Associate Professor
Dr. Kari Adamsons came to UConn 15 years ago, in 2007, following a journey that was anything but straightforward. Her first two years of undergraduate were as an international relations major with a specialization in Russian foreign policy (which has come in dismayingly handy in the last few years), but in her last two years she switched tracks and ultimately earned a BA in psychology. She then moved to North Carolina, ostensibly to work for a year and gain in-state residency before going back to graduate school in “something psychology-ish,” but instead she spent 6 years working as a paralegal for an insurance defense law firm. She eventually dropped back to working part-time at the law firm while getting her masters in HDFS at University of North Carolina at Greensboro (UNCG), with a plan to DFSwork with non-profit agencies. However, during her master’s program, she tried working with non-profit agencies and discovered it was not for her, and so she continued on to get her PhD in HDFS UNCG. After a one-year post-doctoral fellowship with UNCG’s Center for Youth, Family, and Community Partnerships, she joined UConn as an assistant professor of HDFS, and she cannot imagine a profession that would suit her better. Her favorite parts of her job are that there are so many different parts to her job, making it difficult to burn out on any single one. She loves the energy involved in teaching and mentoring, both graduate and undergraduate, and then recharging by hiding in her office and analyzing data, intermingled with occasional community trainings and applied work to remind her why she studies the things that she does.
Broadly speaking, Kari studies fathers, which has allowed her to dabble in a number of different content areas; by simply adding the phrase “with fathers” to any subject, a new area is open for exploration. To date, she has examined subjects such as the development and expression of fathering identities during the transition to parenthood, fathers’ influence on child obesity, nonresident fathering and shared parenting following divorce (and recently, during COVID), and most recently, the processes involved in the transmission of risk behaviors such as substance use between fathers and adolescent children. Her passion for understanding and including fathers arose from experiences she had in college. At the time, Kari was interested in the prevention and treatment of child abuse and neglect, and her experiences included an internship with the Washington DC law office responsible for assessing and advocating for children’s “best interests” in cases where abused children had been or were going to be removed from their homes. That experience led her to a local children’s advocacy organization, who requested research on whether fathers influenced children’s outcomes and should, therefore, be included in their abuse prevention efforts (which had previously and exclusively focused on mothers); spoiler alert, the answer (which might seem obvious now, but was relatively unknown at the time) was yes, they do, and yes, they should. Carrying that experience into graduate school, Kari noticed that in virtually every class about parents and families, all of the research talked about “parents,” but all of the samples focused only on mothers. Unwilling to simply accept these gaps in our understanding of families, she has spent the last 20 years working to contribute to our knowledge of the varied and important ways fathers influence children and families. Kari also is fascinated by family theories and methodologies, and especially the ways that the theoretical lens or methodology we employ influence our findings as well as our interpretation of those results. In that vein, she has published several theoretical papers, a textbook on family theories, and is co-editor of the upcoming Sourcebook of Family Theories and Methodologies (due out this summer).

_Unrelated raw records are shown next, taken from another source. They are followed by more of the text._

(** * Podcast transcription tools: discovery CLI and transcription pipeline

    A shallow embedding of [podcast_search.py] and [transcribe_podcast.py].
    Python values are modelled as the code uses them: [str] as [string]
    (read as the UTF-8 byte sequence of the text, so that
    [s.encode('utf-8')] is the list of its bytes), [int] as [Z], [dict]s
    decoded from JSON as association lists, exceptions as a class with a
    message, and the outside world (clock, network, standard input, file
    system failures, the Whisper model) as explicit oracles. *)

From Stdlib Require Import ZArith List Ascii String Lia Bool Sorted.
From stdpp Require Import base decidable option list strings pretty gmap.

Local Open Scope string_scope.
Local Open Scope list_scope.
Local Open Scope Z_scope.

(* ===================================================================== *)
(** * Python built-ins used by the two programs *)
(* ===================================================================== *)

Module Py.

(** ** Exceptions *)

(** The exception classes that the two programs can see, with the classes
    of [requests.exceptions] that the [except] clauses name. *)
Inductive exn_class : Set :=
  | BaseException | KeyboardInterrupt | SystemExit | Exception
  | ValueError | KeyError | IndexError | TypeError | AttributeError | EOFError
  | RuntimeError | ArithmeticError | OverflowError
  | OSError | PermissionError | IsADirectoryError | FileNotFoundError
  | RequestException | HTTPError | ConnectionError | Timeout
  | ConnectTimeout | ReadTimeout | RetryError | JSONDecodeError.

#[global] Instance exn_class_eq_dec : EqDecision exn_class.
Proof. solve_decision. Defined.

(** The method resolution order of each class: the class itself followed by
    all its ancestors. [RequestException] derives from [IOError], which is
    [OSError]; [ConnectTimeout] derives from both [ConnectionError] and
    [Timeout]; [requests.exceptions.JSONDecodeError] is a
    [RequestException] and a [ValueError]. *)
Definition mro (c : exn_class) : list exn_class :=
  match c with
  | BaseException => [BaseException]
  | KeyboardInterrupt => [KeyboardInterrupt; BaseException]
  | SystemExit => [SystemExit; BaseException]
  | Exception => [Exception; BaseException]
  | ValueError => [ValueError; Exception; BaseException]
  | KeyError => [KeyError; Exception; BaseException]
  | IndexError => [IndexError; Exception; BaseException]
  | TypeError => [TypeError; Exception; BaseException]
  | AttributeError => [AttributeError; Exception; BaseException]
  | EOFError => [EOFError; Exception; BaseException]
  | RuntimeError => [RuntimeError; Exception; BaseException]
  | ArithmeticError => [ArithmeticError; Exception; BaseException]
  | OverflowError => [OverflowError; ArithmeticError; Exception; BaseException]
  | OSError => [OSError; Exception; BaseException]
  | PermissionError => [PermissionError; OSError; Exception; BaseException]
  | IsADirectoryError => [IsADirectoryError; OSError; Exception; BaseException]
  | FileNotFoundError => [FileNotFoundError; OSError; Exception; BaseException]
  | RequestException => [RequestException; OSError; Exception; BaseException]
  | HTTPError => [HTTPError; RequestException; OSError; Exception; BaseException]
  | ConnectionError =>
      [ConnectionError; RequestException; OSError; Exception; BaseException]
  | Timeout => [Timeout; RequestException; OSError; Exception; BaseException]
  | ConnectTimeout =>
      [ConnectTimeout; ConnectionError; Timeout; RequestException; OSError;
       Exception; BaseException]
  | ReadTimeout =>
      [ReadTimeout; Timeout; RequestException; OSError; Exception; BaseException]
  | RetryError => [RetryError; RequestException; OSError; Exception; BaseException]
  | JSONDecodeError =>
      [JSONDecodeError; RequestException; OSError; ValueError; Exception;
       BaseException]
  end.

Definition issubclass (c d : exn_class) : bool := bool_decide (d ∈ mro c).

(** A raised exception: its class and [str(e)]. *)
Record exn : Set := Exn { exn_cls : exn_class; exn_str : string }.

Definition isinstance (e : exn) (d : exn_class) : bool := issubclass (exn_cls e) d.

(** The result of evaluating a Python expression or call: a value or a
    raised exception. *)
Inductive result (A : Type) : Type :=
  | Return (a : A)
  | Raise (e : exn).
Arguments Return {A} a.
Arguments Raise {A} e.

(** ** Strings

    A [str] is kept as the bytes of its UTF-8 encoding. [strip], [lower]
    and [int] below are those of Python on ASCII text, where a byte is a
    character; on other text Python also knows spaces, digits and capital
    letters that the functions below do not. [isascii] tells the two
    apart. *)

Definition code (a : ascii) : Z := Z.of_N (N_of_ascii a).

(** [s.isascii()] *)
Definition isascii (s : string) : bool :=
  forallb (fun a => code a <? 128) (list_ascii_of_string s).

(** [str.isspace] on the ASCII range: TAB, LF, VT, FF, CR, the four
    separators FS, GS, RS, US and the space. *)
Definition isspace (a : ascii) : bool :=
  let n := code a in
  ((9 <=? n) && (n <=? 13)) || ((28 <=? n) && (n <=? 32)).

Definition isdigit (a : ascii) : bool :=
  let n := code a in (48 <=? n) && (n <=? 57).

Definition lower_char (a : ascii) : ascii :=
  let n := code a in
  if (65 <=? n) && (n <=? 90) then ascii_of_N (Z.to_N (n + 32)) else a.

(** The spaces of a text that was decoded as Latin-1, one character per
    byte, as [http.client] decodes the headers of a response: those of
    ASCII, NEL and the no-break space. Its digits are the ASCII ones. *)
Definition isspace_latin1 (a : ascii) : bool :=
  isspace a || (code a =? 133) || (code a =? 160).

Fixpoint lstrip_chars (space : ascii -> bool) (l : list ascii) : list ascii :=
  match l with
  | a :: l' => if space a then lstrip_chars space l' else l
  | [] => []
  end.

Definition strip_chars (space : ascii -> bool) (l : list ascii) : list ascii :=
  rev (lstrip_chars space (rev (lstrip_chars space l))).

(** [s.strip()] *)
Definition strip (s : string) : string :=
  string_of_list_ascii (strip_chars isspace (list_ascii_of_string s)).

(** [s.lower()] *)
Definition lower (s : string) : string :=
  string_of_list_ascii (map lower_char (list_ascii_of_string s)).

(** [str(n)] for an [int]. *)
Definition str (n : Z) : string := pretty n.

(** ** [int(s)] for a [str]

    Base ten: surrounding whitespace is ignored, then an optional sign, then
    decimal digits in which single underscores may separate digits. Anything
    else raises [ValueError], here [None], and so does a text with more
    digits than [sys.int_info.default_max_str_digits]. The text is taken to
    be ASCII: digits and spaces of other scripts are not recognised. *)
Definition MAX_STR_DIGITS : nat := 4300.

Fixpoint int_digits (l : list ascii) (acc : Z) (after_digit : bool) : option Z :=
  match l with
  | [] => if after_digit then Some acc else None
  | a :: l' =>
      if isdigit a then int_digits l' (10 * acc + (code a - 48)) true
      else if bool_decide (a = "_"%char) then
        if after_digit then int_digits l' acc false else None
      else None
  end.

Definition int_chars (l : list ascii) : option Z :=
  if (MAX_STR_DIGITS <? length (List.filter isdigit l))%nat then None
  else
    match l with
    | a :: l' =>
        if bool_decide (a = "-"%char) then Z.opp <$> int_digits l' 0 false
        else if bool_decide (a = "+"%char) then int_digits l' 0 false
        else int_digits l 0 false
    | [] => None
    end.

Definition int (s : string) : option Z :=
  int_chars (strip_chars isspace (list_ascii_of_string s)).

(** [int(s)] for a text that was decoded as Latin-1. *)
Definition int_latin1 (s : string) : option Z :=
  int_chars (strip_chars isspace_latin1 (list_ascii_of_string s)).

(** The bytes of [s.encode('utf-8')]. *)
Definition encode (s : string) : list Z := map code (list_ascii_of_string s).

End Py.

(* ===================================================================== *)
(** * [hashlib.sha1] *)
(* ===================================================================== *)

Module SHA1.

(** Library semantics: the SHA-1 function of FIPS 180-4 on a list of bytes,
    with 32-bit words as integers reduced modulo [2 ^ 32]. The examples
    after the programs check it on the standard test vectors. *)

Definition w32 (x : Z) : Z := x mod 2 ^ 32.

Definition rotl (n x : Z) : Z :=
  w32 (Z.lor (Z.shiftl x n) (Z.shiftr x (32 - n))).

Definition be_bytes (n : nat) (x : Z) : list Z :=
  map (fun i => Z.shiftr x (8 * Z.of_nat i) mod 256) (rev (seq 0 n)).

(** Padding: a one bit, zeros up to 56 modulo 64, the bit length on 64 bits. *)
Definition pad (msg : list Z) : list Z :=
  let l := Z.of_nat (length msg) in
  msg ++ [128] ++ repeat 0 (Z.to_nat ((55 - l) mod 64)) ++ be_bytes 8 (8 * l).

Fixpoint words (bs : list Z) : list Z :=
  match bs with
  | a :: b :: c :: d :: rest =>
      Z.lor (Z.shiftl a 24) (Z.lor (Z.shiftl b 16) (Z.lor (Z.shiftl c 8) d))
      :: words rest
  | _ => []
  end.

(** The message schedule, latest word first. *)
Fixpoint expand (n : nat) (w : list Z) : list Z :=
  match n with
  | O => w
  | S n' =>
      let x := Z.lxor (Z.lxor (nth 2 w 0) (nth 7 w 0))
                      (Z.lxor (nth 13 w 0) (nth 15 w 0)) in
      expand n' (rotl 1 x :: w)
  end.

Definition schedule (block : list Z) : list Z := rev (expand 64 (rev block)).

Record hash := Hash { h0 : Z; h1 : Z; h2 : Z; h3 : Z; h4 : Z }.

Definition init : hash :=
  Hash 0x67452301 0xEFCDAB89 0x98BADCFE 0x10325476 0xC3D2E1F0.

Definition f (t : nat) (b c d : Z) : Z :=
  if (t <? 20)%nat then Z.lor (Z.land b c) (Z.land (Z.lxor b 0xFFFFFFFF) d)
  else if (t <? 40)%nat then Z.lxor b (Z.lxor c d)
  else if (t <? 60)%nat then
    Z.lor (Z.land b c) (Z.lor (Z.land b d) (Z.land c d))
  else Z.lxor b (Z.lxor c d).

Definition k (t : nat) : Z :=
  if (t <? 20)%nat then 0x5A827999
  else if (t <? 40)%nat then 0x6ED9EBA1
  else if (t <? 60)%nat then 0x8F1BBCDC
  else 0xCA62C1D6.

Definition round (s : hash) (tw : nat * Z) : hash :=
  let '(t, wt) := tw in
  let temp := w32 (rotl 5 (h0 s) + f t (h1 s) (h2 s) (h3 s) + h4 s + k t + wt) in
  Hash temp (h0 s) (rotl 30 (h1 s)) (h2 s) (h3 s).

Definition compress (h : hash) (block : list Z) : hash :=
  let w := schedule block in
  let s := fold_left round (combine (seq 0 80) w) h in
  Hash (w32 (h0 h + h0 s)) (w32 (h1 h + h1 s)) (w32 (h2 h + h2 s))
       (w32 (h3 h + h3 s)) (w32 (h4 h + h4 s)).

Fixpoint process (fuel : nat) (ws : list Z) (h : hash) : hash :=
  match fuel with
  | O => h
  | S fuel' =>
      match ws with
      | [] => h
      | _ => process fuel' (drop 16 ws) (compress h (take 16 ws))
      end
  end.

(** [hashlib.sha1(msg).digest()] *)
Definition digest (msg : list Z) : list Z :=
  let ws := words (pad msg) in
  let h := process (length ws) ws init in
  be_bytes 4 (h0 h) ++ be_bytes 4 (h1 h) ++ be_bytes 4 (h2 h)
  ++ be_bytes 4 (h3 h) ++ be_bytes 4 (h4 h).

Definition hex_digit (n : Z) : ascii :=
  nth (Z.to_nat (n mod 16)) (list_ascii_of_string "0123456789abcdef") "0"%char.

Fixpoint hex (bs : list Z) : string :=
  match bs with
  | [] => ""
  | b :: bs' => String (hex_digit (b / 16)) (String (hex_digit b) (hex bs'))
  end.

(** [hashlib.sha1(msg).hexdigest()] *)
Definition hexdigest (msg : list Z) : string := hex (digest msg).

Definition is_lower_hex (a : ascii) : bool :=
  let n := Py.code a in
  ((48 <=? n) && (n <=? 57)) || ((97 <=? n) && (n <=? 102)).

End SHA1.

(* ===================================================================== *)
(** * JSON values, HTTP requests and responses, observable events *)
(* ===================================================================== *)

Module Json.

(** What [response.json()] returns. Numbers are the integers; the items of
    an object are those of the decoded [dict], in its order, each key
    once. *)
#[warnings="-register-all"] Inductive json : Set :=
  | JNull
  | JBool (b : bool)
  | JNum (n : Z)
  | JStr (s : string)
  | JArr (l : list json)
  | JObj (items : list (string * json)).

Abbreviation dict := (list (string * json)).

(** [d.get(key)] on the items of a dict, [None] when the key is missing. *)
Fixpoint dict_get (key : string) (d : dict) : option json :=
  match d with
  | [] => None
  | (k, v) :: d' => if bool_decide (k = key) then Some v else dict_get key d'
  end.

(** [bool(v)] *)
Definition truthy (v : json) : bool :=
  match v with
  | JNull => false
  | JBool b => b
  | JNum n => negb (n =? 0)
  | JStr s => negb (bool_decide (s = ""))
  | JArr l => negb (bool_decide (l = []))
  | JObj d => negb (bool_decide (d = []))
  end.

Definition chars (s : string) : list json :=
  map (fun a => JStr (String a "")) (list_ascii_of_string s).

(** [v.get(key, default)]: only a dict has the method. *)
Definition get (v : json) (key : string) (default : json) : Py.result json :=
  match v with
  | JObj d => Py.Return (from_option id default (dict_get key d))
  | _ => Py.Raise (Py.Exn Py.AttributeError "object has no attribute 'get'")
  end.

(** [v[key]] with a string key, as [main] uses it on a podcast. *)
Definition getitem (v : json) (key : string) : Py.result json :=
  match v with
  | JObj d =>
      match dict_get key d with
      | Some x => Py.Return x
      | None => Py.Raise (Py.Exn Py.KeyError key)
      end
  | _ => Py.Raise (Py.Exn Py.TypeError "indices must be integers")
  end.

(** [for x in v]: the elements of a list, the characters of a string, the
    keys of a dict; nothing else is iterable. *)
Definition iter (v : json) : Py.result (list json) :=
  match v with
  | JArr l => Py.Return l
  | JStr s => Py.Return (chars s)
  | JObj d => Py.Return (map (fun kv => JStr (fst kv)) d)
  | _ => Py.Raise (Py.Exn Py.TypeError "object is not iterable")
  end.
(** * Safety evaluation of the anesthesia workstation simulator

    A shallow embedding of [evaluate_anesthesia_realistic]
    (anesthesia_device_gui/anesthesia_machine_UI.py) and the properties of
    its alarm / warning classification, followed by the handlers of the
    start-mode window that call it ([on_start], [load_defaults],
    [reset_fields]).

    Python's [float] is IEEE 754 binary64, so the numeric parameters are
    Rocq's primitive [float]s: the comparisons are the IEEE ones (every
    comparison with NaN is false) and [*] and [/] round to nearest-even.
    Strings are byte strings holding the UTF-8 encoding of the source
    literals. *)

From Stdlib Require Import ZArith List String Ascii Bool Lia.
From Stdlib Require Import DecimalString.
From Stdlib Require Import Floats.
Import ListNotations.

Set Warnings "-inexact-float".

Local Open Scope string_scope.

(** ** Exceptions *)

(** The only operation of the evaluator that can raise is float division. *)
Inductive exn : Type :=
  | ZeroDivisionError.

Inductive outcome (A : Type) : Type :=
  | Returns (a : A)
  | Raises (e : exn).

Arguments Returns {A} a.
Arguments Raises {A} e.

Definition bind {A B : Type} (c : outcome A) (k : A -> outcome B) : outcome B :=
  match c with
  | Returns a => k a
  | Raises e => Raises e
  end.

Notation "x <- c ;; k" := (bind c (fun x => k))
  (at level 61, c at next level, right associativity).

(** ** Python numbers *)

Module Py.

(** [a / b] on floats: Python raises [ZeroDivisionError] when the divisor
    compares equal to zero (either sign), and otherwise divides as IEEE. *)
Definition truediv (a b : float) : outcome float :=
  if (b =? 0)%float then Raises ZeroDivisionError else Returns (a / b)%float.

(** A number that is either an [int] or a [float]: the tidal volume per
    kilogram is the float quotient, or the int literal [0] of the fallback
    branch. *)
Inductive num : Type :=
  | Int (z : Z)
  | Float (f : float).

(** Exact comparison of an integer with the value [(-1)^s * m * 2^e] of a
    finite float. *)
Definition Zcompare_finite (z : Z) (s : bool) (m : positive) (e : Z) : comparison :=
  let v := if s then Z.neg m else Z.pos m in
  if (0 <=? e)%Z then (z ?= v * 2 ^ e)%Z else (z * 2 ^ (- e) ?= v)%Z.

(** [int] against [float]: Python compares the exact values. *)
Definition Zcompare_float (z : Z) (y : float) : option comparison :=
  match Prim2SF y with
  | S754_nan => None
  | S754_infinity s => Some (if s then Gt else Lt)
  | S754_zero _ => Some (z ?= 0)%Z
  | S754_finite s m e => Some (Zcompare_finite z s m e)
  end.

(** [x < y] and [x > y] for a number [x] and a float [y]. *)
Definition ltb (x : num) (y : float) : bool :=
  match x with
  | Float f => (f <? y)%float
  | Int z => match Zcompare_float z y with Some Lt => true | _ => false end
  end.

Definition gtb (x : num) (y : float) : bool :=
  match x with
  | Float f => (y <? f)%float
  | Int z => match Zcompare_float z y with Some Gt => true | _ => false end
  end.

(** *** Decimal rendering *)

Definition digits (n : Z) : string := NilZero.string_of_uint (N.to_uint (Z.to_N n)).

Fixpoint zeros (k : nat) : string :=
  match k with
  | O => ""
  | S k' => "0" ++ zeros k'
  end.

(** [n] written with at least [k] digits, zero-padded on the left. *)
Definition pad_digits (k : nat) (n : Z) : string :=
  let d := digits n in
  zeros (k - String.length d) ++ d.

(** [n / d] rounded to the nearest integer, ties to even ([0 <= n], [0 < d]). *)
Definition div_half_even (n d : Z) : Z :=
  let q := (n / d)%Z in
  let r := (n mod d)%Z in
  if (2 * r <? d)%Z then q
  else if (d <? 2 * r)%Z then (q + 1)%Z
  else if Z.even q then q else (q + 1)%Z.

(** [m * 2^e * 10^k] rounded to the nearest integer, ties to even. *)
Definition scaled_half_even (m : positive) (e : Z) (k : nat) : Z :=
  let p := (10 ^ Z.of_nat k)%Z in
  if (0 <=? e)%Z then (Z.pos m * 2 ^ e * p)%Z
  else div_half_even (Z.pos m * p) (2 ^ (- e)).

Definition sign_string (s : bool) : string := if s then "-" else "".

(** [n / 10^k] in fixed notation with [k] fractional digits ([0 < k]). *)
Definition fixed_digits (k : nat) (n : Z) : string :=
  let p := (10 ^ Z.of_nat k)%Z in
  digits (n / p) ++ "." ++ pad_digits k (n mod p).

(** [format(x, ".kf")] for a float and [0 < k]: the exact value of [x]
    correctly rounded (ties to even) to [k] fractional digits. *)
Definition format_f_float (k : nat) (x : float) : string :=
  match Prim2SF x with
  | S754_nan => "nan"
  | S754_infinity s => sign_string s ++ "inf"
  | S754_zero s => sign_string s ++ fixed_digits k 0
  | S754_finite s m e => sign_string s ++ fixed_digits k (scaled_half_even m e k)
  end.

(** [format(x, ".kf")] for a number.  An [int] is converted to a float
    first, which is exact up to [2^53]; the evaluator only formats the int
    [0]. *)
Definition format_f (k : nat) (x : num) : string :=
  match x with
  | Float f => format_f_float k f
  | Int z =>
      (if (z <? 0)%Z then "-" else "") ++ fixed_digits k (Z.abs z * 10 ^ Z.of_nat k)
  end.

(** The double nearest to [c * 10^q] with sign [s] ([0 <= c]), as [float()]
    reads a decimal string: one correctly rounded division of integers. *)
Definition of_decimal (s : bool) (c q : Z) : spec_float :=
  match (c * 10 ^ Z.max q 0)%Z with
  | Z.pos p =>
      SFdiv prec emax (S754_finite s p 0)
            (S754_finite false (Z.to_pos (10 ^ Z.max (- q) 0)) 0)
  | _ => S754_zero s
  end.

(** [round(x, ndigits)] for a float and [0 <= ndigits]: NaN, the infinities
    and the zeros round to themselves; a finite [x] is rounded correctly
    (ties to even, on its exact value) to [ndigits] decimals and read back
    as a float. *)
Definition round_float (x : float) (ndigits : nat) : float :=
  if (323 <? ndigits)%nat then x
  else
    match Prim2SF x with
    | S754_finite s m e =>
        SF2Prim (of_decimal s (scaled_half_even m e ndigits) (- Z.of_nat ndigits))
    | _ => x
    end.

(** [round(x, ndigits)]: an [int] is unchanged for [0 <= ndigits]. *)
Definition round (x : num) (ndigits : nat) : num :=
  match x with
  | Int z => Int z
  | Float f => Float (round_float f ndigits)
  end.

(** *** [repr] of a float *)

(** Exact comparison of [m * 2^e] with [c * 10^q]. *)
Definition compare_bin_dec (m : positive) (e c q : Z) : comparison :=
  (Z.pos m * 2 ^ Z.max e 0 * 10 ^ Z.max (- q) 0
   ?= c * 10 ^ Z.max q 0 * 2 ^ Z.max (- e) 0)%Z.

(** The decimal point position of [x = m * 2^e]: the [d] with
    [10^(d-1) <= x < 10^d], searched downwards from [d]. *)
Fixpoint find_decpt (fuel : nat) (m : positive) (e d : Z) : Z :=
  match fuel with
  | O => d
  | S fuel' =>
      match compare_bin_dec m e 1 (d - 1) with
      | Lt => find_decpt fuel' m e (d - 1)%Z
      | _ => d
      end
  end.

Definition decpt_of (m : positive) (e : Z) : Z := find_decpt 640 m e 310.

(** Does the decimal [c * 10^q] read back as the float [m * 2^e]? *)
Definition reads_back (m : positive) (e c q : Z) : bool :=
  match of_decimal false c q with
  | S754_finite _ m' e' => (Pos.eqb m m' && Z.eqb e e')%bool
  | _ => false
  end.

(** The shortest decimal [c * 10^q] that reads back as [m * 2^e], the
    closest to it among those of that length: tried with [k], [k+1], ...
    significant digits. *)
Fixpoint shortest (fuel : nat) (m : positive) (e d : Z) (k : Z) : Z * Z :=
  let q := (d - k)%Z in
  let lo := (Z.pos m * 2 ^ Z.max e 0 * 10 ^ Z.max (- q) 0
             / (2 ^ Z.max (- e) 0 * 10 ^ Z.max q 0))%Z in
  let hi := (lo + 1)%Z in
  let next :=
    match fuel with
    | O => (lo, q)
    | S fuel' => shortest fuel' m e d (k + 1)%Z
    end in
  match reads_back m e lo q, reads_back m e hi q with
  | true, true =>
      match compare_bin_dec m (e + 1) (2 * lo + 1) q with
      | Lt => (lo, q)
      | Gt => (hi, q)
      | Eq => if Z.even lo then (lo, q) else (hi, q)
      end
  | true, false => (lo, q)
  | false, true => (hi, q)
  | false, false => next
  end.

When she’s not working, Kari enjoys relaxing with her husband at their home, located on just under 20 acres in Columbia, CT, and playing with the family pets, which currently include 2 dogs, 12 chickens, and 5 rats. She’s a rabid fan of the Washington Capitals, Dallas Cowboys, Boston Red Sox, and UConn basketball (women’s and men’s), and also enjoys watching golf and tennis, and she enjoys watching them all the more so because she is skilled at exactly zero of those sports herself.